(Saved entries)
───

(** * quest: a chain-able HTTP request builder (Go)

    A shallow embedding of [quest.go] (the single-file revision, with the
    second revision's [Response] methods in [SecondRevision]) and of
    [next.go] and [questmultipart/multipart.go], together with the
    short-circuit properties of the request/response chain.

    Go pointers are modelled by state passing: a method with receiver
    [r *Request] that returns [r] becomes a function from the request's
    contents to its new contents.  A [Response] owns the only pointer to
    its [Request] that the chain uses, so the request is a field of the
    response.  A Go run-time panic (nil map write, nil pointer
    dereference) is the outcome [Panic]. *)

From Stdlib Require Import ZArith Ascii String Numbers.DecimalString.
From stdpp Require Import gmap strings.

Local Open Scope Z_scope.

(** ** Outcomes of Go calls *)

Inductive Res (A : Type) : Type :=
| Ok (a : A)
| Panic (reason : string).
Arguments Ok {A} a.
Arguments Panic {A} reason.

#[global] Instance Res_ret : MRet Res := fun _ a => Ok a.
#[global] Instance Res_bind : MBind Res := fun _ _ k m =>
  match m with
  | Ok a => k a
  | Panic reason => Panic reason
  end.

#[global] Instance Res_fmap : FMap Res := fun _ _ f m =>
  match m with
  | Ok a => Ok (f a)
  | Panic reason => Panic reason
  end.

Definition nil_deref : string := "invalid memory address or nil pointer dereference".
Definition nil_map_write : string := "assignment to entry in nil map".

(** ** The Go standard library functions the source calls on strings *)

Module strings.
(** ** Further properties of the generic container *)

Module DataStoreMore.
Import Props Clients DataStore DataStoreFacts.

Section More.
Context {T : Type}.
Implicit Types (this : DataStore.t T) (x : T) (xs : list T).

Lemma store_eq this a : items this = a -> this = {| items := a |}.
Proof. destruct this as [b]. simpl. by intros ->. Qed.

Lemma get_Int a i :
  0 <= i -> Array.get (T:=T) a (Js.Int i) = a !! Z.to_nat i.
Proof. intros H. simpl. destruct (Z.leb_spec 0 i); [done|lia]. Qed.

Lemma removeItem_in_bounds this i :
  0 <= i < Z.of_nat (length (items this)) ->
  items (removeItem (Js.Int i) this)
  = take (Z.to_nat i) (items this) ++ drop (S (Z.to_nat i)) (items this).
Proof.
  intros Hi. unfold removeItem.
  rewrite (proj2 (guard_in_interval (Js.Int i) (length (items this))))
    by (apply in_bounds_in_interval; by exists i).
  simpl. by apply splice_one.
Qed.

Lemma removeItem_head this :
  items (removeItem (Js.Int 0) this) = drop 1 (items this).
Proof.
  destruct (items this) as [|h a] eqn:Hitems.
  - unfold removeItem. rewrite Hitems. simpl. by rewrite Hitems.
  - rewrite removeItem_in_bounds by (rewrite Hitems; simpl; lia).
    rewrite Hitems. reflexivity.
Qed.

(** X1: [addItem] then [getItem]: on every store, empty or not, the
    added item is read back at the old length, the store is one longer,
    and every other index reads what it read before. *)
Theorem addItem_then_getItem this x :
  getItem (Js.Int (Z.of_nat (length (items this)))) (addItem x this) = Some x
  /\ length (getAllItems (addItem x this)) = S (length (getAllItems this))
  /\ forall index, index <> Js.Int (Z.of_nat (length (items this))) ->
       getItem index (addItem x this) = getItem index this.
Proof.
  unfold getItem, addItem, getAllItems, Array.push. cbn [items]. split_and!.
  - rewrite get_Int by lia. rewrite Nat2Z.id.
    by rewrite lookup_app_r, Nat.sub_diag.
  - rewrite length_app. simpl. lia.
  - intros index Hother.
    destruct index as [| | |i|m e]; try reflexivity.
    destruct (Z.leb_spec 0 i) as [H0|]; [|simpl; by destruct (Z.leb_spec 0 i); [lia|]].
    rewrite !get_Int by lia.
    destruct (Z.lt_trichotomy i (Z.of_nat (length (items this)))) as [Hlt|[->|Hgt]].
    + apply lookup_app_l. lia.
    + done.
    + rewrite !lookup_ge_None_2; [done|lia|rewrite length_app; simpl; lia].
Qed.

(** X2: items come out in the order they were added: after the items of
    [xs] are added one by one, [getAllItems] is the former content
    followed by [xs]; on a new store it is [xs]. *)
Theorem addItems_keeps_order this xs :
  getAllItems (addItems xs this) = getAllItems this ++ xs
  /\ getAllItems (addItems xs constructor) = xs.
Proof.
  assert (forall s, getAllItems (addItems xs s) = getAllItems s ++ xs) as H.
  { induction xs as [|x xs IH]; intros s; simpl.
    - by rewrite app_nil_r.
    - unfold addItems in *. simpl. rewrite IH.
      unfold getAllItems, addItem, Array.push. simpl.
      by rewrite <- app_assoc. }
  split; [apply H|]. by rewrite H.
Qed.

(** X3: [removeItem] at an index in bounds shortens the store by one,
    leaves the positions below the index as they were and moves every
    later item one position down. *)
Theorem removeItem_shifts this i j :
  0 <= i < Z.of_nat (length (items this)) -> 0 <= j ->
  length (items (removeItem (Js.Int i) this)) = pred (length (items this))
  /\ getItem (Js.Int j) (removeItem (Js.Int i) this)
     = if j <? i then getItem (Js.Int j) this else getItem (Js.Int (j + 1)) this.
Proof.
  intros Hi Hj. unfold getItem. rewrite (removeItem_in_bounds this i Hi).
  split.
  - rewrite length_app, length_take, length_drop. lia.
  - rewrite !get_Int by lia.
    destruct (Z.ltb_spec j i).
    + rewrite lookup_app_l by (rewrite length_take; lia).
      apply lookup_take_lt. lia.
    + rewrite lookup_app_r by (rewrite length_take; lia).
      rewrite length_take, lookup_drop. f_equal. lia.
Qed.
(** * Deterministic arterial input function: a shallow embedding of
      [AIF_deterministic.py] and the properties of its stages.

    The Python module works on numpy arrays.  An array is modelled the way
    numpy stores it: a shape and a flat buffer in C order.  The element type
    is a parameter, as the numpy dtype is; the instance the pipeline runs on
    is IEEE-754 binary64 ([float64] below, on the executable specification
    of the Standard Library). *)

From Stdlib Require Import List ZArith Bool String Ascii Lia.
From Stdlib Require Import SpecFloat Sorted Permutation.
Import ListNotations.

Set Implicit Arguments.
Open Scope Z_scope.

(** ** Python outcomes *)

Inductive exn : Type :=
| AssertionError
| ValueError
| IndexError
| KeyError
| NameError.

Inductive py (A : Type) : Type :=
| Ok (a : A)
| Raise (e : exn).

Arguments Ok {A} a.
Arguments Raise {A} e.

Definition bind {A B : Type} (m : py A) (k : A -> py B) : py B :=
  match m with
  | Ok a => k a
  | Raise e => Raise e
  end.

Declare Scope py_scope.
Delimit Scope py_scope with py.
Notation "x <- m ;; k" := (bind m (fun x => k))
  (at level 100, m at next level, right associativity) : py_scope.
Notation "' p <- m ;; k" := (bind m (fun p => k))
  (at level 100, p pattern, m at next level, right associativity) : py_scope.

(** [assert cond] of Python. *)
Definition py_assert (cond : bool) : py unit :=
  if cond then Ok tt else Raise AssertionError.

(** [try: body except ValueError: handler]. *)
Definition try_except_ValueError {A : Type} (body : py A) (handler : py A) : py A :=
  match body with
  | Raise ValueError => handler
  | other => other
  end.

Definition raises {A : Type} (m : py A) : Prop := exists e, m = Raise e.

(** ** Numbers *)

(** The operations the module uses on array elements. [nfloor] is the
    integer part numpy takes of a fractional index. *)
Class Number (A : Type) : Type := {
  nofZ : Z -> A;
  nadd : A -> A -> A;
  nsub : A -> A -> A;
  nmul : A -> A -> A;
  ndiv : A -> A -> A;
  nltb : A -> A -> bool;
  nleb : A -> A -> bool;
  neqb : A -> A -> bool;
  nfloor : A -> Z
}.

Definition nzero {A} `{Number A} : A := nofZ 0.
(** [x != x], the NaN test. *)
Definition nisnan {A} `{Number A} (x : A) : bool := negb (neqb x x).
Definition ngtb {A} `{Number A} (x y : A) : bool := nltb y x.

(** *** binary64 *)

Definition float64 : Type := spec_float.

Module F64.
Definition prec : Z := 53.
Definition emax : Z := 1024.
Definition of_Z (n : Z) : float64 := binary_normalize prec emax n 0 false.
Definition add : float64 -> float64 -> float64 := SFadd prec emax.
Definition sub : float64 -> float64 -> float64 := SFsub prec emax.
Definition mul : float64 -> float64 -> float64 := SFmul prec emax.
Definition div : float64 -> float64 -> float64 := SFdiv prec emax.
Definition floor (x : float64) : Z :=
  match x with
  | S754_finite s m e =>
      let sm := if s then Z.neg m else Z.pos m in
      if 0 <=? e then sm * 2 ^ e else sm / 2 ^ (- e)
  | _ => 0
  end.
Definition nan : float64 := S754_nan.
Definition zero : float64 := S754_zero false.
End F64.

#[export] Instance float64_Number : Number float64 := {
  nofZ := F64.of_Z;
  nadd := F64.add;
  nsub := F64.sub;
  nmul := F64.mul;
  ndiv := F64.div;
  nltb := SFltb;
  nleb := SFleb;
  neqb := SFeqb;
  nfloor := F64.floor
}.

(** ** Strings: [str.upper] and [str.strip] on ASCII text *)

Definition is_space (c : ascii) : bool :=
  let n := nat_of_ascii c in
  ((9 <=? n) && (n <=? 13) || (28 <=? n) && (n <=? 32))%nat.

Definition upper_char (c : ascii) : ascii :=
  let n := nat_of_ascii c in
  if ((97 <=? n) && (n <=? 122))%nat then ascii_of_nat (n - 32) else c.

───

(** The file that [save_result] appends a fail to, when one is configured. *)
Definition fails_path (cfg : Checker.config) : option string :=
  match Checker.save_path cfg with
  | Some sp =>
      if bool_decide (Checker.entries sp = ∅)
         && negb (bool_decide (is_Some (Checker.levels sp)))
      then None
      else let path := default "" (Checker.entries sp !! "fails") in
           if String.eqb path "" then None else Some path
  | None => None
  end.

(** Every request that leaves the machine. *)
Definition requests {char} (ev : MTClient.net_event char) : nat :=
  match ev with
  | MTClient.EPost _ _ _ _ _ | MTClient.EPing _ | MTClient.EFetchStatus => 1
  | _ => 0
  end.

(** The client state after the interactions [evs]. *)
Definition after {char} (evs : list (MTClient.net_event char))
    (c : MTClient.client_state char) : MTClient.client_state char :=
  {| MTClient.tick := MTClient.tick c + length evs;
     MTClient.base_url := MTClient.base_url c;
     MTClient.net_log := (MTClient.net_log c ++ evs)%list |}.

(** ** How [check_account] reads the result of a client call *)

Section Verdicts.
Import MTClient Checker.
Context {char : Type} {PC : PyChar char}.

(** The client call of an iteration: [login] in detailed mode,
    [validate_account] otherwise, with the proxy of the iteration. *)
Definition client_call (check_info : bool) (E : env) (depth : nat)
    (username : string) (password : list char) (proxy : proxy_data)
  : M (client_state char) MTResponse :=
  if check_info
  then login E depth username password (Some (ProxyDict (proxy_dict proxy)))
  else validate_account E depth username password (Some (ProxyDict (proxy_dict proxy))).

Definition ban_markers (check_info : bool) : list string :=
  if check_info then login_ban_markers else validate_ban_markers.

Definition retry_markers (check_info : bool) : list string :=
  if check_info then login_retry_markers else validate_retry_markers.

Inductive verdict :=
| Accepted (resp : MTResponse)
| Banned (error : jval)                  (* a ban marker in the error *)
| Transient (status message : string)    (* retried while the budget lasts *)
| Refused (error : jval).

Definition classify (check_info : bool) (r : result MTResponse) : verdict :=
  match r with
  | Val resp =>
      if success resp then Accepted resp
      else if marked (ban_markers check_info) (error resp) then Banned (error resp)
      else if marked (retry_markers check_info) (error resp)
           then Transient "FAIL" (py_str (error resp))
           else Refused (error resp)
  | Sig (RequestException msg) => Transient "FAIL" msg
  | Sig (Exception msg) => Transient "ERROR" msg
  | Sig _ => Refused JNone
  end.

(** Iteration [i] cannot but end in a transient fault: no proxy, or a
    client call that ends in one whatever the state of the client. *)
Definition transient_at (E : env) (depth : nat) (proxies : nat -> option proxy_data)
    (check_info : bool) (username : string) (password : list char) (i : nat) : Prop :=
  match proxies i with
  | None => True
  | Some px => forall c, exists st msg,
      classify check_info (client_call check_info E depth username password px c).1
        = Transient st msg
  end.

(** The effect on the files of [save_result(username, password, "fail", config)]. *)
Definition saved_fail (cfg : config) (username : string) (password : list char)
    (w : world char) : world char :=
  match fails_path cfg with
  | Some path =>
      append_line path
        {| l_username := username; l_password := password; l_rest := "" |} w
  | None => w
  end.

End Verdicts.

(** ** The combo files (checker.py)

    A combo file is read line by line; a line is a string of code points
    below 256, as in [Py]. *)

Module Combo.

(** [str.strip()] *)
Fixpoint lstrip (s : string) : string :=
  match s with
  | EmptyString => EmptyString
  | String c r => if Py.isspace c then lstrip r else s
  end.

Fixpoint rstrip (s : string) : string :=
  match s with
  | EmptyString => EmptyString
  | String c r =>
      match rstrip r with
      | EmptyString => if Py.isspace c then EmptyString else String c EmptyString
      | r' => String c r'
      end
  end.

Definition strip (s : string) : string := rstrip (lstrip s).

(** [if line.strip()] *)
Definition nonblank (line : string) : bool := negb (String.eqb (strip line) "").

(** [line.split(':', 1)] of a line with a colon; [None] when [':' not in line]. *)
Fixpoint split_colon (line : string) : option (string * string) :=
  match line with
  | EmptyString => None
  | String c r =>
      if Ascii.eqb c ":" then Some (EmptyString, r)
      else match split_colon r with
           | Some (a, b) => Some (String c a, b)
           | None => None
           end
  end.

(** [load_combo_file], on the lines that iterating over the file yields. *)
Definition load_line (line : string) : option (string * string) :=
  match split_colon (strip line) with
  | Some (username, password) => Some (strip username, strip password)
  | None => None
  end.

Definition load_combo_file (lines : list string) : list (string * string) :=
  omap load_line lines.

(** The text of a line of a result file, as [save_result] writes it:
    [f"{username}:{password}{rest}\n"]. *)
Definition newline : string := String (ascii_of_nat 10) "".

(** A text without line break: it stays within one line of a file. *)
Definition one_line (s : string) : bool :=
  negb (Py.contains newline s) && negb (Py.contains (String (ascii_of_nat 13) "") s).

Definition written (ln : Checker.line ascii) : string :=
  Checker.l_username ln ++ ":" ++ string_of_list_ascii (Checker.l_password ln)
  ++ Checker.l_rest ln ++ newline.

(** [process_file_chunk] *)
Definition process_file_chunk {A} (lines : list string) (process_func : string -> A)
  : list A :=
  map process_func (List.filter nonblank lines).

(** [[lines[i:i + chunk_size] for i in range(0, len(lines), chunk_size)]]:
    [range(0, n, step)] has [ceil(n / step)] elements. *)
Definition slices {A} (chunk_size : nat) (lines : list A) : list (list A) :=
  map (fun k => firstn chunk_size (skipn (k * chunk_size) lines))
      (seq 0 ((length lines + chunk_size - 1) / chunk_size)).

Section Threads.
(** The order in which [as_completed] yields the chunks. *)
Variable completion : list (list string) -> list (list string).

───

▸ **TASK DETAILS**
Taking the records above, retype every line from the one with "items (removeItem (Js.Int 0)" down to the one with "(** X1: [addItem]", exactly and with nothing else.

▸ **RESPONSE**
  items (removeItem (Js.Int 0) this) = drop 1 (items this).
Proof.
  destruct (items this) as [|h a] eqn:Hitems.
  - unfold removeItem. rewrite Hitems. simpl. by rewrite Hitems.
  - rewrite removeItem_in_bounds by (rewrite Hitems; simpl; lia).
    rewrite Hitems. reflexivity.
Qed.

(** X1: [addItem] then [getItem]: on every store, empty or not, the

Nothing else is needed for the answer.